What even the MD of Volvo hadn't realised was that the tests for general toxic emissions weren't as thorough as those for carbon dioxide. Only one car is tested to set the value. Amazingly, after that, examples are only checked to see they are under the legal limit.

Put another way: the official emissions numbers recorded by the Vehicle Certification Agency (VCA) are based on a sample size of one and are therefore unreliable.

The VCA openly acknowledges the limitations of its emissions testing on its website, “unlike the CO2 and fuel consumption figures the figures for air quality pollutant emissions should not be used to directly compare different models of vehicle. The figures for these emissions are indicative rather than absolute, and emissions of them will vary within an acceptable range between individual production vehicles for each model.”

There was no cover-up here, no concealment but this is (yet another) example of the inadequacies of the current emissions testing regime.

Later on today the Transport Select Committee will question the MD of Volkswagen UK and the Chief Executive of the SMMT, as well as the Transport Minister, Patrick McLoughlin and the head of the Vehicle Certification Agency.

MPs will want to know if government has managed to establish whether other manufacturers sought to cheat their way through the testing regime in the way VW did.
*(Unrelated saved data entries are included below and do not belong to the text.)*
Definition createFunctionName (target : FunctionModule.t) (functionName : string) : string :=
  replace_colon_hash (FunctionModule.providerName target) ++ "-" ++ functionName.

(** [functionMeta['functionName'] ?? webRouter['functionName'] ??
    createFunctionName(module, webRouter['methodName'])] with the function
    metadata built from it. *)
Definition function_metadata (module : FunctionModule.t) (webRouter : Trigger.t)
  : string * FunctionMetadata :=
  let functionMeta :=
    default FuncMeta.empty (FunctionModule.functionMeta module (Trigger.methodName webRouter)) in
  let functionName :=
    match FuncMeta.functionName functionMeta with
    | Some n => n
    | None =>
        match Trigger.functionName webRouter with
        | Some n => n
        | None => createFunctionName module (Trigger.methodName webRouter)
        end
    end in
  (functionName, {| fm_functionName := functionName; fm_rest := FuncMeta.rest functionMeta |}).
(** ** The tide-gauge and global-mean cells *)

(** X16. Cell 16 reads [zos], [lon], [lat] and [wet] before it calls
    the extraction: with any of them missing it raises
    [AttributeError], the same for every [momlevel.extract_tidegauge]. *)
Theorem cell_16_missing_variable
    (extract_tidegauge :
       DataArray f64 -> DataArray f64 -> DataArray f64 -> DataArray f64 -> f64 ->
       result Dataset)
    (ds : Dataset) :
  ds !! "zos" = None \/ ds !! "lon" = None \/ ds !! "lat" = None \/
  ds !! "wet" = None ->
  cell_16 extract_tidegauge ds = Raise AttributeError.
Proof.
  unfold cell_16, ds_getattr. intros H.
  destruct (ds !! "zos"); simpl; [|reflexivity].
  destruct (ds !! "lon"); simpl; [|reflexivity].
  destruct (ds !! "lat"); simpl; [|reflexivity].
  destruct (ds !! "wet"); simpl; [|reflexivity].
  destruct H as [H|[H|[H|H]]]; discriminate.
Qed.

Lemma cell_16_missing_variable_witness :
  (ex_grid !! "zos" = None \/ ex_grid !! "lon" = None \/ ex_grid !! "lat" = None \/
   ex_grid !! "wet" = None) /\
  cell_16 ex_extract ex_grid = Raise AttributeError.
Proof.
  assert (H : ex_grid !! "zos" = None \/ ex_grid !! "lon" = None \/
              ex_grid !! "lat" = None \/ ex_grid !! "wet" = None).
  { right. right. right. vm_compute; reflexivity. }
  split; [exact H|].
  exact (cell_16_missing_variable ex_extract ex_grid H).
Defined.

(** X17. Cell 19 reads [zos] and [areacello] before any reduction:
    with either missing it raises [AttributeError], the same for every
    weighted mean and every averaging routine. *)
Theorem cell_19_missing_variable
    (weighted_mean :
       DataArray f64 -> DataArray f64 -> list string -> result (DataArray f64))
    (annual_average : DataArray f64 -> result (DataArray f64))
    (ds : Dataset) :
  ds !! "zos" = None \/ ds !! "areacello" = None ->
  cell_19 weighted_mean annual_average ds = Raise AttributeError.
Proof.
  unfold cell_19, ds_getattr. intros H.
  destruct (ds !! "zos"); simpl; [|reflexivity].
  destruct (ds !! "areacello"); simpl; [|reflexivity].
  destruct H as [H|H]; discriminate.
Qed.

Lemma cell_19_missing_variable_witness :
  (ex_short !! "zos" = None \/ ex_short !! "areacello" = None) /\
  cell_19 (fun zos _ _ => Ok zos) (fun monthly => Ok monthly) ex_short
  = Raise AttributeError.
Proof.
  assert (H : ex_short !! "zos" = None \/ ex_short !! "areacello" = None).
  { left. vm_compute; reflexivity. }
  split; [exact H|].
  exact (cell_19_missing_variable _ _ ex_short H).
Defined.

(** X18. From cell 12 to cell 16: on the dataset cell 12 leaves, with
    [lon] and [lat] in it, the extraction is called with [zos], [lon],
    [lat], the mask of the first time step and the threshold 75.0. *)
Theorem cell_16_after_define_wet
    (extract_tidegauge :
       DataArray f64 -> DataArray f64 -> DataArray f64 -> DataArray f64 -> f64 ->
       result Dataset)
    (ds ds' : Dataset) lon lat :
  define_wet ds = Ok ds' ->
  ds !! "lon" = Some lon -> ds !! "lat" = Some lat ->
  exists zos zos0,
    ds !! "zos" = Some zos /\
    da_isel_int "time" 0 zos = Ok zos0 /\
    cell_16 extract_tidegauge ds'
    = extract_tidegauge zos lon lat
        (xr_where (da_isnull zos0) f64_0_0 f64_1_0) f64_75_0.
Proof.
  intros H Hlon Hlat.
  apply define_wet_inv in H as (zos & k & z0 & Hz & Hk & H0 & ->).
  exists zos, {| dims := drop_nth k (dims zos); values := z0 |}.
  split; [exact Hz|]. split.
  - unfold da_isel_int. rewrite Hk. simpl. now rewrite H0.
  - unfold cell_16, ds_getattr. rewrite lookup_insert_eq.
    rewrite !lookup_insert_ne by discriminate.
    now rewrite Hz, Hlon, Hlat.
Qed.

Lemma cell_16_after_define_wet_witness :
  define_wet ex_grid = Ok (<["wet" := ex_wet]> ex_grid) /\
  ex_grid !! "lon" = Some ex_lon /\ ex_grid !! "lat" = Some ex_lat /\
  exists zos zos0,
    ex_grid !! "zos" = Some zos /\
    da_isel_int "time" 0 zos = Ok zos0 /\
    cell_16 ex_extract (<["wet" := ex_wet]> ex_grid)
    = ex_extract zos ex_lon ex_lat
        (xr_where (da_isnull zos0) f64_0_0 f64_1_0) f64_75_0.
Proof.
  split; [vm_compute; reflexivity|].
  split; [vm_compute; reflexivity|]. split; [vm_compute; reflexivity|].
  apply (cell_16_after_define_wet ex_extract ex_grid); vm_compute; reflexivity.
Defined.
(** X1.  In every state the service reaches from its initial state, no two
    entries of the bound array and no two entries of the registered array
    share a label; in particular neither array holds an object twice. *)
Theorem reachable_arrays_hold_each_label_once (evs : list Event) :
  let st := service (run initialRuntime evs) in
  NoDup (labels (boundScrobblers st)) ∧ NoDup (labels (registeredScrobblers st))
  ∧ NoDup (boundScrobblers st) ∧ NoDup (registeredScrobblers st).
Proof.
  intros st. destruct (reachable_labelsUnique evs) as [Hb Hr].
  repeat split; [done | done | |]; by eapply NoDup_fmap_1.
Qed.

(** X2.  Nothing unregisters: whatever calls are made and promises settle,
    the registered array keeps its entries in place and only grows at its
    end. *)
Theorem registered_only_grows rt (evs : list Event) :
  registeredScrobblers (service rt) `prefix_of`
    registeredScrobblers (service (run rt evs)).
Proof. rewrite run_registered. by eexists. Qed.

(** X3.  [getScrobblerByLabel] answers with a registered scrobbler that
    carries the label, and with null exactly when no registered scrobbler
    carries it. *)
Theorem getScrobblerByLabel_found_or_absent st l :
  match getScrobblerByLabel l st with
  | Some s => s ∈ getRegisteredScrobblers st ∧ getLabel s = l
  | None => l ∉ labels (getRegisteredScrobblers st)
  end.
Proof.
  unfold getScrobblerByLabel, getRegisteredScrobblers.
  destruct (findByLabel l (registeredScrobblers st)) as [s |] eqn:Hf.
  - by apply findByLabel_Some.
  - by apply findByLabel_None.
Qed.

(** X4.  After any sequence of calls from the initial state, the lookup of
    a label gives the first scrobbler with that label that was ever handed
    to [registerScrobblers], and null if there was none: a later handle
    with the same label never replaces it. *)
Theorem getScrobblerByLabel_first_registered (evs : list Event) l :
  getScrobblerByLabel l (service (run initialRuntime evs)) =
    findByLabel l (registrationInputs evs).
Proof.
  unfold getScrobblerByLabel. rewrite run_registered. simpl.
  apply findByLabel_keepFirst, not_elem_of_nil.
Qed.
Lemma shape_same hp hp' : same_frame hp hp' → shape hp → shape hp'.
Proof.
  intros Hst [H1 H2 H3 H4 H5 H6]. pose proof (same_by_sym _ _ _ Hst) as Hts.
  split.
  - destruct H1 as (rd & Hr & ? & ?). transport Hr Hst rd'. exists rd'.
    split_and!; congruence.
  - intros a nd Ha Hne. transport Ha Hts nd0. transitivity (root nd0); [done|eauto].
  - intros a nd c q Ha Hc. transport Ha Hts nd0.
    destruct (H3 a nd0 c q) as (qd & Hq & Hb); [done|congruence|].
    transport Hq Hst qd'. exists qd'. split; congruence.
  - intros q qd Hq Hne. transport Hq Hts qd0.
    destruct (H4 q qd0) as (a & nd & c & Ha & Hc & Hb); [done..|].
    transport Ha Hst nd'. exists a, nd', c. split_and!; congruence.
  - intros a a' nd nd' Ha Ha' Hb. transport Ha Hts nd0. transport Ha' Hts nd0'.
    apply (H5 a a' nd0 nd0'); congruence.
  - intros a nd Ha. transport Ha Hts nd0. replace (b nd) with (b nd0) by congruence. eauto.
Qed.

Lemma findBlice_loop_same hp hp' n w :
  same_frame hp hp' → findBlice_loop hp n w = findBlice_loop hp' n w.
Proof.
  intros Hst. revert n. induction w as [|c w IH]; intros n; simpl; [done|].
  destruct n as [a|]; [|done].
  destruct (hp !! a) as [nd|] eqn:Ha.
  - transport Ha Hst nd'. rewrite Hx. simpl. rewrite IH. congruence.
  - by rewrite (same_by_lookup_None _ _ _ _ Hst Ha).
Qed.
(** X6: of the records 1, 9 and 2, the zone has no record 9; record 1 is
    deleted, record 2 is not. *)
Lemma stops_at_first_failure_example :
  exists done failed rest cause before,
    [acme "1" "old"; acme "9" "lost"; acme "2" "old2"] = done ++ failed :: rest
    /\ events (DeleteRecords UseClient provider tt "example.com."
                 [acme "1" "old"; acme "9" "lost"; acme "2" "old2"]
                 twoChallenges)
       = before ++ [mkEvent (CallDeleteRecord (trimmed "example.com.")
                                              (ID failed)) (Failed cause)]
    /\ map call before
       = map (fun record => CallDeleteRecord (trimmed "example.com.")
                                             (ID record)) done
    /\ Forall succeeded before
    /\ value (DeleteRecords UseClient provider tt "example.com."
                [acme "1" "old"; acme "9" "lost"; acme "2" "old2"]
                twoChallenges)
       = ([], Some ("failed to delete record: " ++ cause)%string).
Proof.
  apply (proj2 (stops_at_first_failure
                  UseClient provider tt "example.com."
                  [acme "1" "old"; acme "9" "lost"; acme "2" "old2"]
                  twoChallenges
                  "failed to delete record: record not found")).
  reflexivity.
Defined.

(** X7: the deletion of record 2 in the end-to-end scenario. *)
Lemma AppendRecords_touches_listed_matches_example :
  exists record existingRecords existing,
    In record [acme "" "new"] /\ challenge record = true
    /\ In (mkEvent (CallGetRecords (trimmed (trimmed "example.com.")))
                   (Listed existingRecords))
          (events (append "example.com." [acme "" "new"] twoChallenges))
    /\ In existing existingRecords
    /\ Type_ existing = Type_ record /\ Name existing = Name record
    /\ ID existing = "2".
Proof.
  apply (AppendRecords_touches_listed_matches
           UseClient provider tt "example.com." [acme "" "new"] twoChallenges
           (returned (delete "2") (acme "2" "old2")) "2").
  - right. left. reflexivity.
  - reflexivity.
Defined.

(** X8: with two trailing dots, the update names the zone with one dot
    while the listing before it named the zone without. *)
Lemma zone_of_calls_example :
  zoneOf (call (mkEvent (CallUpdateRecord "example.com." "1"
                           "_acme-challenge.example.com" "new" 300)
                        (Failed "zone not found")))
  = "example.com."
  /\ zoneOf (call (listing [acme "1" "old"; acme "2" "old2"])) = "example.com".
Proof.
  split.
  - apply (proj2 (proj2 (proj2 (zone_of_calls
                                  UseClient provider tt "example.com.."
                                  [acme "" "new"] twoChallenges
                                  (mkEvent (CallUpdateRecord "example.com." "1"
                                              "_acme-challenge.example.com"
                                              "new" 300)
                                           (Failed "zone not found")))))).
    right. right. left. reflexivity.
  - apply (proj2 (proj2 (proj2 (zone_of_calls
                                  UseClient provider tt "example.com.."
                                  [acme "" "new"] twoChallenges
                                  (listing [acme "1" "old"; acme "2" "old2"]))))).
    left. reflexivity.
Defined.

(** X9: two challenge records among three candidates, two listings. *)
Lemma AppendRecords_one_listing_per_challenge_example :
  List.length (listings (events (append "example.com."
                                        [www ""; acme "" "new"; acme "" "newer"]
                                        twoChallenges)))
  = List.length (filter challenge [www ""; acme "" "new"; acme "" "newer"]).
Proof.
  apply (proj1 (proj2 (AppendRecords_one_listing_per_challenge
                         UseClient provider tt "example.com."
                         [www ""; acme "" "new"; acme "" "newer"]
                         twoChallenges))).
  reflexivity.
Defined.
Lemma fs_write_keeps_reads_witness :
  fs_read second_written_h second_written_fs 0 30000 0
  = fs_read second_h written_fs 0 30000 0.
Proof.
  apply (fs_write_keeps_reads [image20] fresh_fs (Some 0%nat) mounted20
           second_h written_fs 1 (replicate (Z.to_nat 5000) x2b) 5000 0 5000
           second_written_h second_written_fs 0 30000 30000 0).
  - exact fs_mount_image20.
  - exact image20_ok.
  - exact second_steps.
  - vm_compute. split; congruence.
  - lia.
  - vm_compute. reflexivity.
  - vm_compute. split; congruence.
  - lia.
  - vm_compute. reflexivity.
  - lia.
  - lia.
  - lia.
  - right. vm_compute. congruence.
Defined.

(** ** Mounting again *)

(** *** The rebuild of the bitmap goes through on a well formed image *)

Lemma mark_pointers_progress ps : ∀ bm,
  (∀ p, p ∈ ps → p ≠ 0 → p < Z.of_nat (length bm)) →
  ∃ l', mark_pointers false (Some bm) ps = Ok (Some l') ∧ length l' = length bm.
Proof.
  induction ps as [|p ps IH]; intros bm Hps; cbn [mark_pointers].
  { by exists bm. }
  destruct (p =? 0) eqn:Hz.
  - apply IH. intros q Hq. apply Hps. by right.
  - apply Z.eqb_neq in Hz. unfold bitmap_set.
    rewrite bool_decide_eq_true_2 by (apply Hps; [by left|done]).
    cbn [mbind res_bind].
    destruct (IH (<[Z.to_nat p := false]> bm)) as (l' & -> & Hlen).
    { intros q Hq. rewrite length_insert. apply Hps. by right. }
    exists l'. split; [done|]. by rewrite Hlen, length_insert.
Qed.
(** X4: for an identifier that parses to [(row, col)], [get_front_cell]
  never raises: from row 0 it is ['public']; from rows 1..8 it is an
  identifier that parses to [(row - 1, col)]; from row -1 (an identifier
  starting with the digit 0) it is an identifier that does not parse. *)
Theorem get_front_cell_position (cell_id : string) (row : Z) (col : nat) :
Board.get_cell_position cell_id = Some (row, col) →
(row = 0 ∧ Board.get_front_cell cell_id = Some "public")
∨ (1 ≤ row ≤ 8
   ∧ ∃ front, Board.get_front_cell cell_id = Some front
              ∧ Board.get_cell_position front = Some (row - 1, col))
∨ (row = -1
   ∧ ∃ front, Board.get_front_cell cell_id = Some front
              ∧ Board.get_cell_position front = None).
Proof.
intros H. unfold Board.get_front_cell. rewrite H. simpl.
apply position_parts in H as (c0 & c1 & rest & -> & Hrow & _ & Hc).
unfold Board.get_cell_id.
each_row row; each_col Hc; simpl;
  first [ left; split; reflexivity
        | right; left; split; [lia | eexists; split; reflexivity]
        | right; right; split; [lia | eexists; split; reflexivity] ].
Qed.

Lemma get_front_cell_position_witness :
∃ front, Board.get_front_cell "3C" = Some front
         ∧ Board.get_cell_position front = Some (1, 2%nat).
Proof.
destruct (get_front_cell_position "3C" 2 2) as [[? _] | [[_ H] | [? _]]];
  [reflexivity | lia | exact H | lia].
Defined.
Almost 1.2 million UK vehicles have been affected by the Volkswagen emissions scandal. Credit: Reuters

They will also want to know more about why there is a such a gap between the performance of cars on the road and in the lab test. VW broke the law but there is clearly plenty of rule-bending going on.

Ever since the VW scandal broke within the industry shutters have come down, wagons have been drawn together but a director at a company which tests cars on behalf of manufacturers told me that during tests, overseen by VCA, manufacturers routinely over-inflate tyres and adjust temperature (for example as high as 30 degrees) to ensure optimal performance.

Separately, but importantly, he points out that the "coast down curve" (a measure of the air resistance of car on the road) which is submitted by the manufacturer as part of the test is calculated by the manufacturers on a test track out of sight of the VCA.

It is apparently common practice to remove spare tyres, windscreen wipers, wing mirrors and tape up radiator grills to reduce drag. Road surfaces are mirror-smooth and graded to reduce resistance.

Once again there is nothing in the rules that prevents this sort of practice, in fact anyone not doing so arguably cedes a competitive advantage to their rivals.

In public, manufacturers deny this sort of shenanigans goes on. It should be an interesting session.

The chief executive of the SMMT, Mike Hawes, spoke at the National Air Quality Conference recently.

He said:

"For the record, vehicle manufacturers cannot and do not:

• Remove mirrors, seats, windscreen wipers – or indeed any other components

• Disconnect the alternator

• Tape over panel gaps

• Use special oils and lubricants that are not in production vehicles

• Fit special tyres or overinflate them

• Alter wheel alignment

• Use higher gears than in normal use."